Пленных немцев я видел только в кинохронике, тех самых, которые понуро плелись гигантской колонной в Москве по улице Горького. Зато с итальянцами, попавшими к нам в плен, пообщался. Они строили у нас, в Раменском, дом, и по-моему, не слишком себя утруждали. Беспрерывно устраивали перекуры, хороводились вокруг коллеги с губной гармошкой, и горланили что-то на своём языке. Пели красиво.
Люди наши относились к ним с явной симпатией, жалели их, подкармливали. А ведь, ясное дело, в Советском Союзе едва ли нашлась семья, которая так или иначе не пострадала от ужасов военного нашествия гитлеровских войск и их сателлитов. Но почему-то зверства фашистов не увязывались с пленными из той же армии захватчиков. К ним относились с обычным человеческим состраданием, как на Руси издавна принято «выказывать жаль» к сирым, убогим и заключённым. Западные зрители до сих пор недоумевают, глядя кинохронику: отчего это русские молча стоят по обочинам улицы Горького, без ненависти глядя на проходящих мимо поверженных фашистов. Почему никто не кидается на изуверов с кулаками, никто не бросит в них камень…
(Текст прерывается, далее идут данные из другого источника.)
(* ===== verification/SnaccModules.v ===== *)
(** * SnaccModules: the parts of the SNACC accelerator (snaccmodules.h,
      snaccmodules.cc, snaccAddressMap.h)

    Fixed point numbers, the arbiter of the shared buffer, the configuration registers
    and the unit that multiplies and adds. *)

From S2P Require Import Prelude Effects Types DBuf.

(** A loop over an array of objects, the field [p], whose [i]-th round changes the
    [i]-th object only. *)
Section Loop.
  Context {S T : Type} (p : S → list T) {P : Setter p}.
  Hypothesis (set_get : ∀ s, P (λ _, p s) s = s).

Lemma for_range_nth (f : Z → M S unit) (g : Z → T → T) s :
  (∀ i x l, p s !! i = Some x → l !! i = Some x → length l = length (p s) →
     f (Z.of_nat i) (P (λ _, l) s) = Some ((), P (λ _, <[i := g (Z.of_nat i) x]> l) s, [])) →
  for_range 0 (length (p s)) f s = Some ((), P (λ _, imap (λ i, g (Z.of_nat i)) (p s)) s, []).
Proof.
  intros Hf. unfold for_range.
  enough (Hgen : ∀ rest old, p s = old ++ rest →
    for_each (seqZ (Z.of_nat (length old)) (Z.of_nat (length rest))) f
      (P (λ _, imap (λ i, g (Z.of_nat i)) old ++ rest) s) =
    Some ((), P (λ _, imap (λ i, g (Z.of_nat i)) (p s)) s, [])).
  { specialize (Hgen (p s) [] eq_refl). simpl in Hgen. by rewrite set_get in Hgen. }
  induction rest as [|x rest IH]; intros old E.
  { simpl. rewrite E, !app_nil_r. done. }
  cbn [length]. rewrite Nat2Z.inj_succ, seqZ_cons by lia. cbn [for_each].
  assert (Hl : length (imap (λ i, g (Z.of_nat i)) old) = length old) by apply length_imap.
  rewrite (bind_eq _ _ _ () (P (λ _, <[length old := g (Z.of_nat (length old)) x]>
    (imap (λ i, g (Z.of_nat i)) old ++ x :: rest)) s)).
  - rewrite Z.pred_succ. replace (Z.succ (Z.of_nat (length old))) with (Z.of_nat (length (old ++ [x])))
      by (rewrite length_app; simpl; lia).
    rewrite insert_app_r_alt, Hl, Nat.sub_diag by lia. cbn [list_insert insert].
    specialize (IH (old ++ [x])). rewrite imap_app in IH. simpl in IH.
    rewrite Nat.add_0_r, <- !app_assoc in IH. apply IH. by rewrite E.
  - apply Hf.
    + rewrite E, list_lookup_middle; done.
    + rewrite <- Hl, list_lookup_middle; done.
    + rewrite E, !length_app, Hl. done.
Qed.
End Loop.

(** ** Fixed point numbers *)
Module Fixed.

(** [Fixed16] is an [int16] with 12 bits after the point, [Fixed32] an [int32] with 24.
    Signed sums and shifts wrap. *)
Definition of_uint8 (num : Z) : Z := s16 (Z.shiftl num 8).
Definition of_uint16 (num : Z) : Z := s16 num.
Definition ToFixed32 (f : Z) : Z := Z.shiftr (s32 (Z.shiftl f 16)) 4.
Definition mul (lhs rhs : Z) : Z := s32 (lhs * rhs).
(** The sum of [int32]s is taken to wrap (C++ leaves an overflow undefined). *)
Definition add (lhs rhs : Z) : Z :=
  let result := s32 (lhs + rhs) in
  let result := if (0 <? lhs) && (0 <? rhs) && (result <? 0) then 0x7FFFFFFF else result in
  if (lhs <? 0) && (rhs <? 0) && (0 <? result) then s32 0x80000000 else result.

Definition SignedClipMostSignificant4Bits (before : Z) : Z :=
  if (Z.land before 0xF8000000 =? 0) || (Z.land before 0xF8000000 =? 0xF8000000)
  then u32 (Z.shiftl before 4)
  else if nz (Z.land before 0x80000000) then 0x80000000
  else 0x7FFFFFFF.
Definition FromRegisterFormat (prev : Z) : Z := Z.shiftr (s32 prev) 4.
Definition ToRegisterFormat (f : Z) : Z := SignedClipMostSignificant4Bits (u32 f).
Definition ToLutIndex (f : Z) : Z :=
  Z.shiftl (Z.shiftr (SignedClipMostSignificant4Bits (u32 f)) 22) 1.

(** *** Properties *)

Definition is_s (w z : Z) : Prop := - 2 ^ (w - 1) ≤ z < 2 ^ (w - 1).

(** The nearest number of 32 bits. *)
Definition clamp32 (z : Z) : Z := Z.max (- 2 ^ 31) (Z.min (2 ^ 31 - 1) z).

Lemma s32_id z : is_s 32 z → s32 z = z.
Proof.
  intros Hz. unfold is_s in Hz. destruct (Z.leb_spec 0 z); [apply s32_small; lia|].
  unfold s32, swrap, wrap.
  replace (Z.testbit z (32 - 1)) with true; [rewrite <- (Z_mod_plus_full z 1), Z.mod_small; lia|].
  symmetry. apply Z.testbit_true; [lia|].
  replace (z / 2 ^ (32 - 1)) with (-1); [done|]. apply Z.div_unique with (z + 2 ^ 31); lia.
Qed.

(** The sign does not matter for the value of the low bits. *)
Lemma s32_of_u32 z : s32 (u32 z) = s32 z.
Proof.
  unfold s32, swrap. replace (Z.testbit (u32 z) (32 - 1)) with (Z.testbit z (32 - 1));
    [by rewrite wrap_idem|]. rewrite u32_spec by lia. done.
Qed.

(** The sums of numbers of 32 bits, wrapped. *)
Lemma s32_sum z : - 2 ^ 32 ≤ z ≤ 2 ^ 32 - 2 →
  s32 z = if z <? - 2 ^ 31 then z + 2 ^ 32 else if 2 ^ 31 <=? z then z - 2 ^ 32 else z.
Proof.
  intros Hz.
  assert (Hs : ∀ k, s32 (z + k * 2 ^ 32) = s32 z).
  { intros k. unfold s32, swrap. change (32 - 1) with 31. unfold wrap. rewrite Z_mod_plus_full.
    replace (Z.testbit (z + k * 2 ^ 32) 31) with (Z.testbit z 31); [done|].
    rewrite <- (Z.mod_pow2_bits_low z 32 31), <- (Z.mod_pow2_bits_low (_ + _) 32 31) by lia.
    by rewrite Z_mod_plus_full. }
  destruct (Z.ltb_spec z (- 2 ^ 31)); [rewrite <- (Hs 1), s32_id; unfold is_s; lia|].
  destruct (Z.leb_spec (2 ^ 31) z); [rewrite <- (Hs (-1)), s32_id; unfold is_s; lia|].
  apply s32_id. unfold is_s; lia.
Qed.

Lemma add_eq a b : is_s 32 a → is_s 32 b →
  add a b = if (a =? - 2 ^ 31) && (b =? - 2 ^ 31) then 0 else clamp32 (a + b).
Proof.
  intros Ha Hb. unfold is_s in *. unfold add, clamp32. rewrite s32_sum by lia.
  change (s32 0x80000000) with (- 2 ^ 31).
  repeat (case_match; rewrite ?andb_true_iff, ?andb_false_iff, ?Z.ltb_lt, ?Z.ltb_ge, ?Z.leb_le,
    ?Z.leb_gt, ?Z.eqb_eq, ?Z.eqb_neq in * ); lia.
Qed.

Lemma add_range a b : is_s 32 (add a b).
Proof.
  unfold add. change (s32 0x80000000) with (- 2 ^ 31).
  pose proof (swrap_range 32 (a + b) ltac:(lia)) as Hr. unfold is_s, s32 in *. cbv zeta.
  destruct (_ && _ && (swrap 32 (a + b) <? 0)); destruct (_ && _); lia.
Qed.

(** The top bits of a word, by division. *)
Lemma top5 x : is_u32 x → Z.land x 0xF8000000 = x / 2 ^ 27 * 2 ^ 27.
Proof.
  intros Hx. rewrite <- Z.shiftr_div_pow2, <- Z.shiftl_mul_pow2 by lia. bitblast k.
Qed.
Lemma top1 x : is_u32 x → Z.land x 0x80000000 = x / 2 ^ 31 * 2 ^ 31.
Proof.
  intros Hx. rewrite <- Z.shiftr_div_pow2, <- Z.shiftl_mul_pow2 by lia. bitblast k.
Qed.

Lemma u32_signed f : is_s 32 f → u32 f = if f <? 0 then f + 2 ^ 32 else f.
Proof.
  intros Hf. unfold is_s, u32, wrap in *. destruct (Z.ltb_spec f 0).
  - rewrite <- (Z_mod_plus_full f 1), Z.mod_small; lia.
  - rewrite Z.mod_small; lia.
Qed.

Lemma clip_eq f : is_s 32 f → SignedClipMostSignificant4Bits (u32 f) = u32 (clamp32 (f * 16)).
Proof.
  intros Hf. pose proof (u32_range f) as Hu. unfold SignedClipMostSignificant4Bits, nz.
  rewrite top5, top1 by exact Hu. rewrite (u32_signed f Hf) in *. unfold is_s in Hf.
  set (x := if f <? 0 then f + 2 ^ 32 else f) in *.
  assert (Ex : x = f ∨ x = f + 2 ^ 32) by (subst x; case_match; lia).
  assert (Es : u32 (Z.shiftl x 4) = u32 (f * 16)).
  { rewrite Z.shiftl_mul_pow2 by lia. destruct Ex as [->| ->]; [done|].
    unfold u32, wrap. replace ((f + 2 ^ 32) * 2 ^ 4) with (f * 16 + 16 * 2 ^ 32) by ring.
    apply Z_mod_plus_full. }
  rewrite Es. unfold clamp32.
  pose proof (Z.div_mod x (2 ^ 27) ltac:(lia)). pose proof (Z.mod_pos_bound x (2 ^ 27) ltac:(lia)).
  pose proof (Z.div_mod x (2 ^ 31) ltac:(lia)). pose proof (Z.mod_pos_bound x (2 ^ 31) ltac:(lia)).
  destruct (Z.eqb_spec (x / 2 ^ 27 * 2 ^ 27) 0), (Z.eqb_spec (x / 2 ^ 27 * 2 ^ 27) 0xF8000000);
    cbn [orb]; [lia|f_equal; subst x; case_match; lia..|].
  destruct (Z.eqb_spec (x / 2 ^ 31 * 2 ^ 31) 0); cbn [negb].
  - replace (Z.max _ _) with (2 ^ 31 - 1); [done|]. subst x. destruct (Z.ltb_spec f 0); lia.
  - replace (Z.max _ _) with (- 2 ^ 31); [done|]. subst x. destruct (Z.ltb_spec f 0); lia.
Qed.

Lemma clip_range x : is_u32 (SignedClipMostSignificant4Bits x).
Proof.
  unfold SignedClipMostSignificant4Bits. destruct (_ || _); [apply u32_range|]. by destruct (nz _).
Qed.
Lemma ToLutIndex_range f : 0 ≤ ToLutIndex f < 2048 ∧ ToLutIndex f mod 2 = 0.
Proof.
  unfold ToLutIndex. rewrite Z.shiftl_mul_pow2, Z.shiftr_div_pow2 by lia. split; [|apply Z.mod_mul; lia].
  destruct (clip_range (u32 f)) as [H0 H1]. set (x := SignedClipMostSignificant4Bits (u32 f)) in *.
  pose proof (Z.div_lt_upper_bound x (2 ^ 22) 1024 ltac:(lia) ltac:(lia)).
  pose proof (Z.div_pos x (2 ^ 22) ltac:(lia) ltac:(lia)). lia.
Qed.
Один итальянец затеял со мной куплю-продажу. Изъяснялись в основном жестами, подкреплёнными несколькими расхожими русскими словами, произносимыми пленным солдатом с жутким акцентом. Наконец, до меня дошло, чего он хочет: у него были иностранные марки в небольшом альбомчике, и за них он просил – о, ужас! – несколько буханок хлеба. Подтвердил количество буханок, растопырив пальцы обеих рук. Разумеется, такой грабительский, на мой взгляд, обмен не состоялся. Возможно, его коллекция марок, действительно, стоила дорого. Но где ж я достал бы в то голодное время столько хлеба?!